> EXERCISE DESCRIPTION
Below are several records. Retype exactly those lines running from the one with "A shallow embedding" through the one with "formatter ([_sendBatchedErrorMessage]).", end lines included, and no others.

--- INFORMATION SUPPLIED ---

(** * bfx-facs-grc-slack: the error batching facility of [index.js]

    A shallow embedding of the [GrcSlack] class: the notifier ([message],
    [logError]), the fingerprinter ([_createErrorKey]), the enqueue path
    ([logErrorEnqueue]), the flush routine ([_processBatchedErrors]) and the
    formatter ([_sendBatchedErrorMessage]).

    Conventions of the embedding.
    - A JavaScript string is the list of its UTF-16 code units, so that
      [length] is the [.length] of the source and [firstn] its [slice (0, n)].
    - A JavaScript number that the code handles is an integer, a [Z].
    - A method that can throw, and an async method whose promise can reject,
      returns an [outcome]; the instance fields the methods mutate are
      threaded through a [state]. *)

From Stdlib Require Import String Ascii DecimalString.
From Stdlib Require Import List ZArith NArith Lia Bool.
Import ListNotations.

Set Implicit Arguments.
Set Warnings "-register-all".

(** ** Strings *)

Definition jsstring : Type := list N.

(** The code units of an ASCII literal of the source. *)
Definition u (s : string) : jsstring :=
  map N_of_ascii (list_ascii_of_string s).

Definition jsstring_eqb (a b : jsstring) : bool :=
  if list_eq_dec N.eq_dec a b then true else false.

(** [a.includes (b)] *)
Definition includes (a b : jsstring) : Prop :=
  exists pre post, a = pre ++ b ++ post.

(** Number to string conversion of an integer (a decimal numeral). *)
Definition dec_N (n : N) : jsstring :=
  u (NilZero.string_of_uint (N.to_uint n)).

Definition dec (z : Z) : jsstring :=
  match z with
  | Zneg p => u "-" ++ dec_N (Npos p)
  | _ => dec_N (Z.to_N z)
  end.

(** [String.prototype.slice (0, e)] for an integer [e]: a negative end
    counts from the end of the string. *)
Definition slice0 (s : jsstring) (e : Z) : jsstring :=
  if (e <? 0)%Z
  then firstn (Z.to_nat (Z.max (Z.of_nat (length s) + e) 0)) s
  else firstn (Z.to_nat e) s.

(** [Array.prototype.join] on strings. *)
Fixpoint join (sep : jsstring) (l : list jsstring) : jsstring :=
  match l with
  | [] => []
  | [x] => x
  | x :: rest => x ++ sep ++ join sep rest
  end.

(** ** SHA-1 over the UTF-8 encoding

    [createHash ('sha1').update (s).digest ('hex')] of Node's [crypto]:
    the string is encoded as UTF-8 (a lone surrogate becomes U+FFFD), hashed
    by SHA-1 (FIPS 180-4), and the 20 bytes are written as 40 lower-case
    hexadecimal digits. *)

Module Sha1.
Local Open Scope N_scope.

Definition is_high (c : N) : bool := (0xD800 <=? c) && (c <? 0xDC00).
Definition is_low (c : N) : bool := (0xDC00 <=? c) && (c <? 0xE000).

Definition replacement : list N := [0xEF; 0xBF; 0xBD].

Definition utf8_3 (c : N) : list N :=
  [N.lor 0xE0 (N.shiftr c 12);
   N.lor 0x80 (N.land (N.shiftr c 6) 0x3F);
   N.lor 0x80 (N.land c 0x3F)].

Definition utf8_4 (c : N) : list N :=
  [N.lor 0xF0 (N.shiftr c 18);
   N.lor 0x80 (N.land (N.shiftr c 12) 0x3F);
   N.lor 0x80 (N.land (N.shiftr c 6) 0x3F);
   N.lor 0x80 (N.land c 0x3F)].

Fixpoint utf8 (s : jsstring) : list N :=
  match s with
  | [] => []
  | c :: rest =>
      if c <? 0x80 then c :: utf8 rest
      else if c <? 0x800 then
        N.lor 0xC0 (N.shiftr c 6) :: N.lor 0x80 (N.land c 0x3F) :: utf8 rest
      else if is_high c then
        match rest with
        | d :: rest' =>
            if is_low d
            then utf8_4 (0x10000 + N.shiftl (c - 0xD800) 10 + (d - 0xDC00))
                   ++ utf8 rest'
            else replacement ++ utf8 rest
        | [] => replacement
        end
      else if is_low c then replacement ++ utf8 rest
      else utf8_3 c ++ utf8 rest
  end.

Definition w32 (x : N) : N := x mod 0x100000000.

Definition rotl (n x : N) : N :=
  w32 (N.lor (N.shiftl x n) (N.shiftr x (32 - n))).

Definition lnot32 (x : N) : N := 0xFFFFFFFF - x.

(** Big-endian bytes of [x], [n] of them. *)
Fixpoint be_bytes (n : nat) (x : N) : list N :=
  match n with
  | O => []
  | S n' => be_bytes n' (x / 256) ++ [x mod 256]
  end.

Definition pad (msg : list N) : list N :=
  let len := N.of_nat (length msg) in
  let zeros := N.to_nat ((119 - len mod 64) mod 64) in
  msg ++ [0x80] ++ repeat 0 zeros ++ be_bytes 8 (8 * len).

Fixpoint words (n : nat) (bytes : list N) : list N :=
  match n, bytes with
  | S n', a :: b :: c :: d :: rest =>
      (((a * 256 + b) * 256 + c) * 256 + d) :: words n' rest
  | _, _ => []
  end.

(** The message schedule, newest word first. *)
Fixpoint schedule (n : nat) (rev_w : list N) : list N :=
  match n with
  | O => rev_w
  | S n' =>
      let x := N.lxor (N.lxor (nth 2 rev_w 0) (nth 7 rev_w 0))
                      (N.lxor (nth 13 rev_w 0) (nth 15 rev_w 0)) in
      schedule n' (rotl 1 x :: rev_w)
  end.

Definition regs : Type := N * N * N * N * N.

Definition round (t : nat) (wt : N) (r : regs) : regs :=
  let '(a, b, c, d, e) := r in
  let '(f, k) :=
    if Nat.ltb t 20 then
      (N.lor (N.land b c) (N.land (lnot32 b) d), 0x5A827999)
    else if Nat.ltb t 40 then
      (N.lxor (N.lxor b c) d, 0x6ED9EBA1)
    else if Nat.ltb t 60 then
      (N.lor (N.lor (N.land b c) (N.land b d)) (N.land c d), 0x8F1BBCDC)
    else
      (N.lxor (N.lxor b c) d, 0xCA62C1D6) in
  (w32 (rotl 5 a + f + e + k + wt), a, rotl 30 b, c, d).

Fixpoint rounds (t : nat) (ws : list N) (r : regs) : regs :=
  match ws with
  | [] => r
  | wt :: rest => rounds (S t) rest (round t wt r)
  end.

Definition compress (h : regs) (block : list N) : regs :=
  let ws := rev (schedule 64 (rev (words 16 block))) in
  let '(a, b, c, d, e) := rounds 0 ws h in
  let '(h0, h1, h2, h3, h4) := h in
  (w32 (h0 + a), w32 (h1 + b), w32 (h2 + c), w32 (h3 + d), w32 (h4 + e)).

Fixpoint blocks (fuel : nat) (h : regs) (bytes : list N) : regs :=
  match fuel, bytes with
  | S fuel', _ :: _ => blocks fuel' (compress h (firstn 64 bytes)) (skipn 64 bytes)
  | _, _ => h
  end.

Definition init : regs :=
  (0x67452301, 0xEFCDAB89, 0x98BADCFE, 0x10325476, 0xC3D2E1F0).

Definition digest (msg : list N) : list N :=
  let p := pad msg in
  let '(h0, h1, h2, h3, h4) := blocks (length p) init p in
  be_bytes 4 h0 ++ be_bytes 4 h1 ++ be_bytes 4 h2 ++ be_bytes 4 h3
    ++ be_bytes 4 h4.

Definition hex_digit (n : N) : N :=
  if n <? 10 then 48 + n else 87 + n.

Definition hex (bytes : list N) : jsstring :=
  flat_map (fun b => [hex_digit (b / 16); hex_digit (b mod 16)]) bytes.
End Sha1.

Definition sha1_hex (s : jsstring) : jsstring :=
  Sha1.hex (Sha1.digest (Sha1.utf8 s)).


(** ** Values

    The values the facility is handed: primitives, arrays, plain objects
    (own enumerable data properties, in enumeration order; no accessor and no
    function-valued property) and [Error] instances (with the default name
    and a string [message]). Numbers are integers below 2^53 in absolute
    value, whose decimal numeral is what both number-to-string conversion
    and [JSON.stringify] print. *)

Inductive prim : Type :=
| PUndefined
| PNull
| PBool (b : bool)
| PNum (n : Z)
| PStr (s : jsstring).

Inductive value : Type :=
| VPrim (p : prim)
| VArr (items : list value)
| VObj (props : list (jsstring * value))
| VError (message : jsstring).

Definition VUndefined : value := VPrim PUndefined.
Definition VNull : value := VPrim PNull.
Definition VStr (s : jsstring) : value := VPrim (PStr s).
Definition VNum (n : Z) : value := VPrim (PNum n).

(** What a [throw] or a rejected promise carries. *)
Inductive exn : Type :=
| TypeError
| RangeError
| Rejected (reason : value).

Inductive outcome (A : Type) : Type :=
| Ok (a : A)
| Throw (e : exn).

Arguments Ok {A} a.
Arguments Throw {A} e.

Definition obind {A B : Type} (o : outcome A) (f : A -> outcome B) : outcome B :=
  match o with
  | Ok a => f a
  | Throw e => Throw e
  end.

Definition is_ok {A : Type} (o : outcome A) : bool :=
  match o with Ok _ => true | Throw _ => false end.

(** [ToBoolean] *)
Definition truthy (v : value) : bool :=
  match v with
  | VPrim PUndefined | VPrim PNull => false
  | VPrim (PBool b) => b
  | VPrim (PNum n) => negb (n =? 0)%Z
  | VPrim (PStr s) => match s with [] => false | _ => true end
  | _ => true
  end.

(** A string-or-undefined argument ([reqChannel], [sourceName], the string
    options of the configuration): [None] is [undefined]. *)
Definition truthy_str (o : option jsstring) : bool :=
  match o with
  | Some (_ :: _) => true
  | _ => false
  end.

Definition value_of (o : option jsstring) : value :=
  match o with
  | Some s => VStr s
  | None => VUndefined
  end.

(** [`${o}`] *)
Definition tmpl (o : option jsstring) : jsstring :=
  match o with
  | Some s => s
  | None => u "undefined"
  end.

(** [o || d] on strings and on numbers *)
Definition or_str (o : option jsstring) (d : jsstring) : jsstring :=
  match o with
  | Some (c :: s) => c :: s
  | _ => d
  end.

Definition or_num (o : option Z) (d : Z) : Z :=
  match o with
  | Some n => if (n =? 0)%Z then d else n
  | None => d
  end.

Fixpoint lookup (k : jsstring) (props : list (jsstring * value)) : option value :=
  match props with
  | [] => None
  | (k', v) :: rest => if jsstring_eqb k k' then Some v else lookup k rest
  end.

(** [v.message] of a value that is neither [undefined] nor [null] *)
Definition message_of (v : value) : value :=
  match v with
  | VObj props =>
      match lookup (u "message") props with
      | Some m => m
      | None => VUndefined
      end
  | VError m => VStr m
  | _ => VUndefined
  end.

Definition nullish (v : value) : bool :=
  match v with
  | VPrim PUndefined | VPrim PNull => true
  | _ => false
  end.

(** [v.message]: a [TypeError] on [undefined] and [null] *)
Definition get_message (v : value) : outcome value :=
  if nullish v then Throw TypeError else Ok (message_of v).

(** [ToString] of a primitive *)
Definition prim_to_string (p : prim) : jsstring :=
  match p with
  | PUndefined => u "undefined"
  | PNull => u "null"
  | PBool true => u "true"
  | PBool false => u "false"
  | PNum n => dec n
  | PStr s => s
  end.

(** [Error.prototype.toString] with the default name *)
Definition error_to_string (m : jsstring) : jsstring :=
  match m with
  | [] => u "Error"
  | _ => u "Error: " ++ m
  end.

(** [ToString]: an array joins its elements ([undefined] and [null] as the
    empty string); a plain object is [[object Object]] through
    [Object.prototype.toString], unless an own data property shadows
    [toString], which is then not callable: a [TypeError]. *)
Fixpoint ToString (v : value) : outcome jsstring :=
  match v with
  | VPrim p => Ok (prim_to_string p)
  | VArr items =>
      obind
        ((fix elements (l : list value) : outcome (list jsstring) :=
            match l with
            | [] => Ok []
            | x :: rest =>
                obind (if nullish x then Ok [] else ToString x) (fun s =>
                obind (elements rest) (fun ss => Ok (s :: ss)))
            end) items)
        (fun ss => Ok (join (u ",") ss))
  | VObj props =>
      match lookup (u "toString") props with
      | Some _ => Throw TypeError
      | None => Ok (u "[object Object]")
      end
  | VError m => Ok (error_to_string m)
  end.

(** [v.toString ()] of a value that is neither [undefined] nor [null] *)
Definition call_toString (v : value) : outcome jsstring := ToString v.

Definition instanceof_Object (v : value) : bool :=
  match v with
  | VPrim _ => false
  | _ => true
  end.

Definition instanceof_Error (v : value) : bool :=
  match v with
  | VError _ => true
  | _ => false
  end.

(** [typeof v === 'object'] *)
Definition typeof_object (v : value) : bool :=
  match v with
  | VPrim PNull => true
  | VPrim _ => false
  | _ => true
  end.

(** ** JSON.stringify *)

Module Json.
Local Open Scope N_scope.

Definition hex4 (c : N) : jsstring :=
  [Sha1.hex_digit (c / 4096 mod 16); Sha1.hex_digit (c / 256 mod 16);
   Sha1.hex_digit (c / 16 mod 16); Sha1.hex_digit (c mod 16)].

Definition escape_unit (c : N) : jsstring :=
  if c =? 8 then u "\b"
  else if c =? 9 then u "\t"
  else if c =? 10 then u "\n"
  else if c =? 12 then u "\f"
  else if c =? 13 then u "\r"
  else if c =? 34 then [92; 34]
  else if c =? 92 then [92; 92]
  else if c <? 32 then u "\u" ++ hex4 c
  else [c].

(** The characters between the quotes: a surrogate pair is kept, a lone
    surrogate is written as an escape. *)
Fixpoint escape (s : jsstring) : jsstring :=
  match s with
  | [] => []
  | c :: rest =>
      if Sha1.is_high c then
        match rest with
        | d :: rest' =>
            if Sha1.is_low d then c :: d :: escape rest'
            else u "\u" ++ hex4 c ++ escape rest
        | [] => u "\u" ++ hex4 c
        end
      else if Sha1.is_low c then u "\u" ++ hex4 c ++ escape rest
      else escape_unit c ++ escape rest
  end.

Definition quote (s : jsstring) : jsstring := [34] ++ escape s ++ [34].

(** [JSON.stringify (v)]; [None] is [undefined]. An [Error] has no
    enumerable own property. *)
Fixpoint stringify (v : value) : option jsstring :=
  match v with
  | VPrim PUndefined => None
  | VPrim PNull => Some (u "null")
  | VPrim (PBool b) => Some (prim_to_string (PBool b))
  | VPrim (PNum n) => Some (dec n)
  | VPrim (PStr s) => Some (quote s)
  | VArr items =>
      Some (u "[" ++
            join (u ",")
              ((fix elements (l : list value) : list jsstring :=
                  match l with
                  | [] => []
                  | x :: rest =>
                      match stringify x with
                      | Some s => s
                      | None => u "null"
                      end :: elements rest
                  end) items)
            ++ u "]")
  | VObj props =>
      Some (u "{" ++
            join (u ",")
              ((fix members (l : list (jsstring * value)) : list jsstring :=
                  match l with
                  | [] => []
                  | (k, x) :: rest =>
                      match stringify x with
                      | Some s => (quote k ++ u ":" ++ s) :: members rest
                      | None => members rest
                      end
                  end) props)
            ++ u "}")
  | VError _ => Some (u "{}")
  end.
End Json.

---

> SOLUTION TO THE EXERCISE
    A shallow embedding of the [GrcSlack] class: the notifier ([message],
    [logError]), the fingerprinter ([_createErrorKey]), the enqueue path
    ([logErrorEnqueue]), the flush routine ([_processBatchedErrors]) and the
    formatter ([_sendBatchedErrorMessage]).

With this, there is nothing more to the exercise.